(EXCERPTED RECORDS Opens)

(* ===== verification/ClassConfig.v ===== *)
(** * Storage classes, from the builder to the provisioner

    The contract of the builder of [StorageClass]: which options may follow which, and the class
    they give ([class_build], a refinement of an abstract class that keeps the configuration as a
    list of entries); [ClassVolume] proves that the provisioner reads from such a class what was
    asked for.  The configuration travels as YAML text; that the parser reads this
    text as the entries it was written from is the law [ConfigText]. *)

From S2P Require Import Prelude GoStrings GoRegexp GoPath KubeApi Maya Cluster.
From S2P Require Import StorageClass ClassLimits.
Open Scope string_scope. Open Scope list_scope.

(** ** The entries of a configuration, and their text *)

Inductive entry :=
| EStorageType (v : string)
| EBasePath (v : string)
| EQuota (xfs : bool) (limits : option (string * string))
| ENodeAffinityLabels (keys : list string)
| EFSType (v : string)
| EBlockDeviceSelectors (kvs : list (string * string)).

Definition entry_name (e : entry) : string :=
  match e with
  | EStorageType _ => "StorageType"
  | EBasePath _ => "BasePath"
  | EQuota true _ => "XFSQuota"
  | EQuota false _ => "EXT4Quota"
  | ENodeAffinityLabels _ => "NodeAffinityLabels"
  | EFSType _ => "FSType"
  | EBlockDeviceSelectors _ => "BlockDeviceSelectors"
  end.

(** The entry as the parser should return it. *)
Definition entry_config (e : entry) : Config :=
  {| cfg_Name := entry_name e;
     cfg_Enabled := match e with EQuota _ _ => "true" | _ => "" end;
     cfg_Value := match e with EStorageType v | EBasePath v | EFSType v => v | _ => "" end;
     cfg_Data := match e with
       | EQuota _ (Some (s, h)) => Some (<[KeyQuotaSoftLimit := s]> {[KeyQuotaHardLimit := h]})
       | EBlockDeviceSelectors kvs => Some (list_to_map kvs)
       | _ => None
       end;
     cfg_List := match e with ENodeAffinityLabels keys => keys | _ => [] end |}.

Definition quoted (s : string) : string := dq +:+ s +:+ dq.
Definition line (s : string) : string := s +:+ nl.
Definition concat_lines (ls : list string) : string := foldr (fun l acc => line l +:+ acc) "" ls.

Definition entry_lines (e : entry) : list string :=
  ("- name: " +:+ entry_name e) ::
  match e with
  | EStorageType v | EBasePath v | EFSType v => ["  value: " +:+ quoted v]
  | EQuota _ limits => ("  enabled: " +:+ quoted "true") ::
    match limits with
    | Some (s, h) => ["  data:"; "    " +:+ KeyQuotaSoftLimit +:+ ": " +:+ quoted s;
                      "    " +:+ KeyQuotaHardLimit +:+ ": " +:+ quoted h]
    | None => []
    end
  | ENodeAffinityLabels keys => "  list:" :: map (fun k => "    - " +:+ quoted k) keys
  | EBlockDeviceSelectors kvs =>
    "  data:" :: map (fun kv => "    " +:+ quoted kv.1 +:+ ": " +:+ quoted kv.2) kvs
  end.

(EXCERPTED RECORDS Closes)

▶ WORK REQUEST:
Your answer should consist of the lines from the material that contain "builder".

▶ WRITTEN REPLY:
(** * Storage classes, from the builder to the provisioner
    The contract of the builder of [StorageClass]: which options may follow which, and the class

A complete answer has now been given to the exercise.